▶ YOUR TASK
Among the entries below, one line contains "(* ===== verification/RangeSet.v ===== *)" and another contains "The specification is". Transcribe those two lines and every line between them, exactly.

Data excerpts:
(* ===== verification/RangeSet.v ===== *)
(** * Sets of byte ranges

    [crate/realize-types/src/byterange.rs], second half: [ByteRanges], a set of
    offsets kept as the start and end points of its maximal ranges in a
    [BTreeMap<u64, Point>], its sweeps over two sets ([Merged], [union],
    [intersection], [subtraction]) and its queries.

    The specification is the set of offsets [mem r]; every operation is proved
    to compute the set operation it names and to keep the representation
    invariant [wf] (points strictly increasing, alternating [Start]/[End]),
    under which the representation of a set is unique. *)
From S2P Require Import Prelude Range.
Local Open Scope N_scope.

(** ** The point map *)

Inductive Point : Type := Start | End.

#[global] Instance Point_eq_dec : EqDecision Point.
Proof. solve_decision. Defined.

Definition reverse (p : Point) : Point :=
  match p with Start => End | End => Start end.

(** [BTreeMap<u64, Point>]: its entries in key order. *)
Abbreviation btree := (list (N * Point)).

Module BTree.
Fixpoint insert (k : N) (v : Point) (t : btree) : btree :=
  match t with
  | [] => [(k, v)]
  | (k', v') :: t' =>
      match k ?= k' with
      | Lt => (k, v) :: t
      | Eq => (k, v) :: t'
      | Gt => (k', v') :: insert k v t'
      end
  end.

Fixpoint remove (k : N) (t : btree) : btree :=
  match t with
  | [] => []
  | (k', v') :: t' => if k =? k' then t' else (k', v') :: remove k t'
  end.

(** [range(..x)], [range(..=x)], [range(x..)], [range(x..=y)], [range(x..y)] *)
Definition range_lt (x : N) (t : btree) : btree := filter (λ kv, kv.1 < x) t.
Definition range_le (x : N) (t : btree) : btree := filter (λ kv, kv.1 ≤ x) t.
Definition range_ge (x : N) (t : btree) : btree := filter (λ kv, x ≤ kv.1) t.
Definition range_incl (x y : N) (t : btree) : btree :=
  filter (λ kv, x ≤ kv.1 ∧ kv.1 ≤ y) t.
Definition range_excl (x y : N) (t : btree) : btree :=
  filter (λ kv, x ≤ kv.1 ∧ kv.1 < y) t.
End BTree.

---

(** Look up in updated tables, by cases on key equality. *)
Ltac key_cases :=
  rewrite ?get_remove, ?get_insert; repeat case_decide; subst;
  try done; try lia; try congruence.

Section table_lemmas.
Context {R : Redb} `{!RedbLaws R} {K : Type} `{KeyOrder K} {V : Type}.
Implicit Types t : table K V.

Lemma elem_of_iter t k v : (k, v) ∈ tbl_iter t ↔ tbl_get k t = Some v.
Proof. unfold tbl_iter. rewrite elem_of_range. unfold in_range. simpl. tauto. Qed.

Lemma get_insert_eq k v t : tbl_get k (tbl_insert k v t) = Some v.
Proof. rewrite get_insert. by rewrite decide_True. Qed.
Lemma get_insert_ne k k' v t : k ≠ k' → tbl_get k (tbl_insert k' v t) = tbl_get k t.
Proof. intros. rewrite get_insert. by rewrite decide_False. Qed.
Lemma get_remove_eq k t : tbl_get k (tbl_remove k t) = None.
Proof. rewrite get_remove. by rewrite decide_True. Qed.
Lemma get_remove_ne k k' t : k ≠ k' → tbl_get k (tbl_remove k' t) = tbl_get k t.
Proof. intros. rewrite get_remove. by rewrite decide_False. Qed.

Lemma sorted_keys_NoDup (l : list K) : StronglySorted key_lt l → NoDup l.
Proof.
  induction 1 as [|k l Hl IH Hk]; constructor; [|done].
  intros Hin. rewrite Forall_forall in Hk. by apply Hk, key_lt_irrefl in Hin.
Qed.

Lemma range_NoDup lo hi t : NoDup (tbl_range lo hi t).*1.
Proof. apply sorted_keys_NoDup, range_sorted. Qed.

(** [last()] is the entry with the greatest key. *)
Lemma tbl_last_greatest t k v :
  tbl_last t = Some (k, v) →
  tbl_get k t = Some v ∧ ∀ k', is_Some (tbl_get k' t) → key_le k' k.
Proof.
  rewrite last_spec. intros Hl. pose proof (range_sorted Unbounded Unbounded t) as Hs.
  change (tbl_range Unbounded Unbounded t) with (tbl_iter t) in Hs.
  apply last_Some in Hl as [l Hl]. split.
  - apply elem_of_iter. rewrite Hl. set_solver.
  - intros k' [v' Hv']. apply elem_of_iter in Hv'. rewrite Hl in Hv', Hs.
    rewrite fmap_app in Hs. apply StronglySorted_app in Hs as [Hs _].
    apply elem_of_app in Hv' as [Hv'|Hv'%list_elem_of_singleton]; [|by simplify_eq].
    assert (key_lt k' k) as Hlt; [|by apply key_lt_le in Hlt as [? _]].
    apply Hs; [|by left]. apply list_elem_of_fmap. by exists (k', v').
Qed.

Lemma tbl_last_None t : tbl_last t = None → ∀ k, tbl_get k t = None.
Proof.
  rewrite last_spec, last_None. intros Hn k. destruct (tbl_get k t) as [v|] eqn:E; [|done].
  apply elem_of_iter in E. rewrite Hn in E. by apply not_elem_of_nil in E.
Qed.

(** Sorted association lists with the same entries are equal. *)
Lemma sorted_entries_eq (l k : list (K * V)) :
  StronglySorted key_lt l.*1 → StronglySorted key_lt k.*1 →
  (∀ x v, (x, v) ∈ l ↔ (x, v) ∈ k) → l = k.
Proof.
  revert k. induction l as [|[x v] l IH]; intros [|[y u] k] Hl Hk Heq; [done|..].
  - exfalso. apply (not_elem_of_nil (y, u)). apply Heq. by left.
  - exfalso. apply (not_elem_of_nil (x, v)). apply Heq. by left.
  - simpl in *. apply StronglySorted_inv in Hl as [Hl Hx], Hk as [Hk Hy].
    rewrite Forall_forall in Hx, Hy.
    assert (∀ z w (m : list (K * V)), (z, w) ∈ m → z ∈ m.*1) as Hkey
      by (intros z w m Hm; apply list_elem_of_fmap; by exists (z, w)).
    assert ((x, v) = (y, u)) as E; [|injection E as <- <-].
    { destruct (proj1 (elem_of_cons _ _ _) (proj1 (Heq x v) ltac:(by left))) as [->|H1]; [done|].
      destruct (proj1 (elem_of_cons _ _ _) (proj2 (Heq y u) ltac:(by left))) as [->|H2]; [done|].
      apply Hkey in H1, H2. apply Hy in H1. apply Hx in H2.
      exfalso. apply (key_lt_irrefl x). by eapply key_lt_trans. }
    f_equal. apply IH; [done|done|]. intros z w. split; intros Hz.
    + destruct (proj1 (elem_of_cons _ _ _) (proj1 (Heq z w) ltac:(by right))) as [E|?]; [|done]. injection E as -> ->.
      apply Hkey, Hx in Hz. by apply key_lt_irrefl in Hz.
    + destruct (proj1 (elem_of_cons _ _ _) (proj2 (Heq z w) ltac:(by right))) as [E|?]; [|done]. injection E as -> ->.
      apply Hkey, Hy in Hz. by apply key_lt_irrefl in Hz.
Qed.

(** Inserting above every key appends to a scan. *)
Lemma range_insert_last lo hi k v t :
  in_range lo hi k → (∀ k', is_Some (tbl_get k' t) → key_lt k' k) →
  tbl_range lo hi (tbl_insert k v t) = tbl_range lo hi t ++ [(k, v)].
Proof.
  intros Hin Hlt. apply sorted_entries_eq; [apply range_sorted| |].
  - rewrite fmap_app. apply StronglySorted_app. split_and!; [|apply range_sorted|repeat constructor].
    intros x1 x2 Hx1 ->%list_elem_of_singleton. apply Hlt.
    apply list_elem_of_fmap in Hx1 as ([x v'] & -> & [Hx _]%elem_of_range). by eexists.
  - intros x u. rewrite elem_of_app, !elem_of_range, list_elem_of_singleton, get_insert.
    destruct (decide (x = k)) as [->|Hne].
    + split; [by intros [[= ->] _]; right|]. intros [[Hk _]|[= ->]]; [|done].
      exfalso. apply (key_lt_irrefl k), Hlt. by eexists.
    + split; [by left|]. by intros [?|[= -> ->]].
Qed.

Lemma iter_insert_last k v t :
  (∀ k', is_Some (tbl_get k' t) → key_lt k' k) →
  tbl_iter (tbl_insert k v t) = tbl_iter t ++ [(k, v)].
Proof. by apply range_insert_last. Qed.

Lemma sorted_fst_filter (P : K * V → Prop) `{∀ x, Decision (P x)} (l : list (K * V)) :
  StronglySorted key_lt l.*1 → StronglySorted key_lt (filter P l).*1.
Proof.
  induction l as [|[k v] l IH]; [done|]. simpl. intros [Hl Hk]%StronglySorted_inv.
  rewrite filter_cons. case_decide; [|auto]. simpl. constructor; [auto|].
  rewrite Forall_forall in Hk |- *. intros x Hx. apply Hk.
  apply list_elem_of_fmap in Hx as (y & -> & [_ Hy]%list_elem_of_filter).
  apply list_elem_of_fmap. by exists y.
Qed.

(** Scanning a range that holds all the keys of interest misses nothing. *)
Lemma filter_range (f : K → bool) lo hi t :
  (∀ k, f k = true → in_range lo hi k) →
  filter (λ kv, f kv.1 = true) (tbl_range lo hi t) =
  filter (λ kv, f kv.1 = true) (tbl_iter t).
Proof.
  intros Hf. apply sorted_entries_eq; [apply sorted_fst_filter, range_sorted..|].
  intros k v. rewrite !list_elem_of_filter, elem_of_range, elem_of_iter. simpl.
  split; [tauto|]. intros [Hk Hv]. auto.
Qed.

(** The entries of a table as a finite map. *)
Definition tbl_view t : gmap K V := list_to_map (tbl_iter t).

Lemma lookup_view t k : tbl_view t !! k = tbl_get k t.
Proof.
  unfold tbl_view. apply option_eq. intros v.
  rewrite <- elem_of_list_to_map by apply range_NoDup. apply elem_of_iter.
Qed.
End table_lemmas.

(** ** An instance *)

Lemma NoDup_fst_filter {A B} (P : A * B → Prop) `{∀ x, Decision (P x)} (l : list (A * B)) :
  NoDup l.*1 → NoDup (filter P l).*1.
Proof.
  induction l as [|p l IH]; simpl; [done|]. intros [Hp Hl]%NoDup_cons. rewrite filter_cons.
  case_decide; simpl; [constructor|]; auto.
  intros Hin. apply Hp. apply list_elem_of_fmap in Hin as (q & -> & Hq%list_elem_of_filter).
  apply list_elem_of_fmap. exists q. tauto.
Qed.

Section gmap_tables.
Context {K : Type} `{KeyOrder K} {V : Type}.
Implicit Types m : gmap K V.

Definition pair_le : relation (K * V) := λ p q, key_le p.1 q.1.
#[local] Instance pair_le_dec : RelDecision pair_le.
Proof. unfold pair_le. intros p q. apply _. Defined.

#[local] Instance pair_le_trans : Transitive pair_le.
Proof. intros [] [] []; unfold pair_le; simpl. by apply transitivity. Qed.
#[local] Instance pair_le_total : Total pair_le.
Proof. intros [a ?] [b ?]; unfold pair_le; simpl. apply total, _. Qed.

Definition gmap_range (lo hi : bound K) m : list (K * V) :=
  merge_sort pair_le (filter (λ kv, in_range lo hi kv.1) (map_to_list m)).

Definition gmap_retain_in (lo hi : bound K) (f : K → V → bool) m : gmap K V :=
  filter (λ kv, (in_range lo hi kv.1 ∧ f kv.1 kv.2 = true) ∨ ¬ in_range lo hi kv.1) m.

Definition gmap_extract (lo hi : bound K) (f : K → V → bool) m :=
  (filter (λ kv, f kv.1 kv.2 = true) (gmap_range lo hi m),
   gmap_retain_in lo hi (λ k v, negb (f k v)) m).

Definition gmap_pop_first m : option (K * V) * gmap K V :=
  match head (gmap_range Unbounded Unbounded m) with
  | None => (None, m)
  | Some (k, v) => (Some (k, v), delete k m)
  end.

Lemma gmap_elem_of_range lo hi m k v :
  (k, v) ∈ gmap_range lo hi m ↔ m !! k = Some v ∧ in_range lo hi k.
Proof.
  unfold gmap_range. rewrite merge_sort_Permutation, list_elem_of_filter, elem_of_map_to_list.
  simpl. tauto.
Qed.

---

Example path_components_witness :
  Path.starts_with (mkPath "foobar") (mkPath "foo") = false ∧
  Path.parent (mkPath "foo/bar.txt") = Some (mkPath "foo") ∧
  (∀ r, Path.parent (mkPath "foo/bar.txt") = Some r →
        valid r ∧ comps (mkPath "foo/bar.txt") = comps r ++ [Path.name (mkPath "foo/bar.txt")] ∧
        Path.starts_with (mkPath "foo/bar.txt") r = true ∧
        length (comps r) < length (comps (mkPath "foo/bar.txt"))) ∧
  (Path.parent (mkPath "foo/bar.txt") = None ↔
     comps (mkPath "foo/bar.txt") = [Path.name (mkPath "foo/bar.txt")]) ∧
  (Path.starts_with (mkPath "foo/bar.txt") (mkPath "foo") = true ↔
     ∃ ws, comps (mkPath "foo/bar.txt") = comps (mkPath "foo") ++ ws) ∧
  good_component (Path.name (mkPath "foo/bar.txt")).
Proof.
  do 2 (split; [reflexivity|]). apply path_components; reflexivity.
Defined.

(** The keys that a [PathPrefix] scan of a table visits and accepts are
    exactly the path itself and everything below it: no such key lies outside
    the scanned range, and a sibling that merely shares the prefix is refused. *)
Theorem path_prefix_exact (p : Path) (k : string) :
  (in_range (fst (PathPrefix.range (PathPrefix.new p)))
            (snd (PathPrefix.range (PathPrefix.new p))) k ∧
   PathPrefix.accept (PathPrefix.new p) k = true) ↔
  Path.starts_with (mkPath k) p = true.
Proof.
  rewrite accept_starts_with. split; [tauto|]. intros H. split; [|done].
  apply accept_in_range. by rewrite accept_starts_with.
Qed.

▶ SOLVED PROBLEM
(* ===== verification/RangeSet.v ===== *)
(** * Sets of byte ranges

    [crate/realize-types/src/byterange.rs], second half: [ByteRanges], a set of
    offsets kept as the start and end points of its maximal ranges in a
    [BTreeMap<u64, Point>], its sweeps over two sets ([Merged], [union],
    [intersection], [subtraction]) and its queries.

    The specification is the set of offsets [mem r]; every operation is proved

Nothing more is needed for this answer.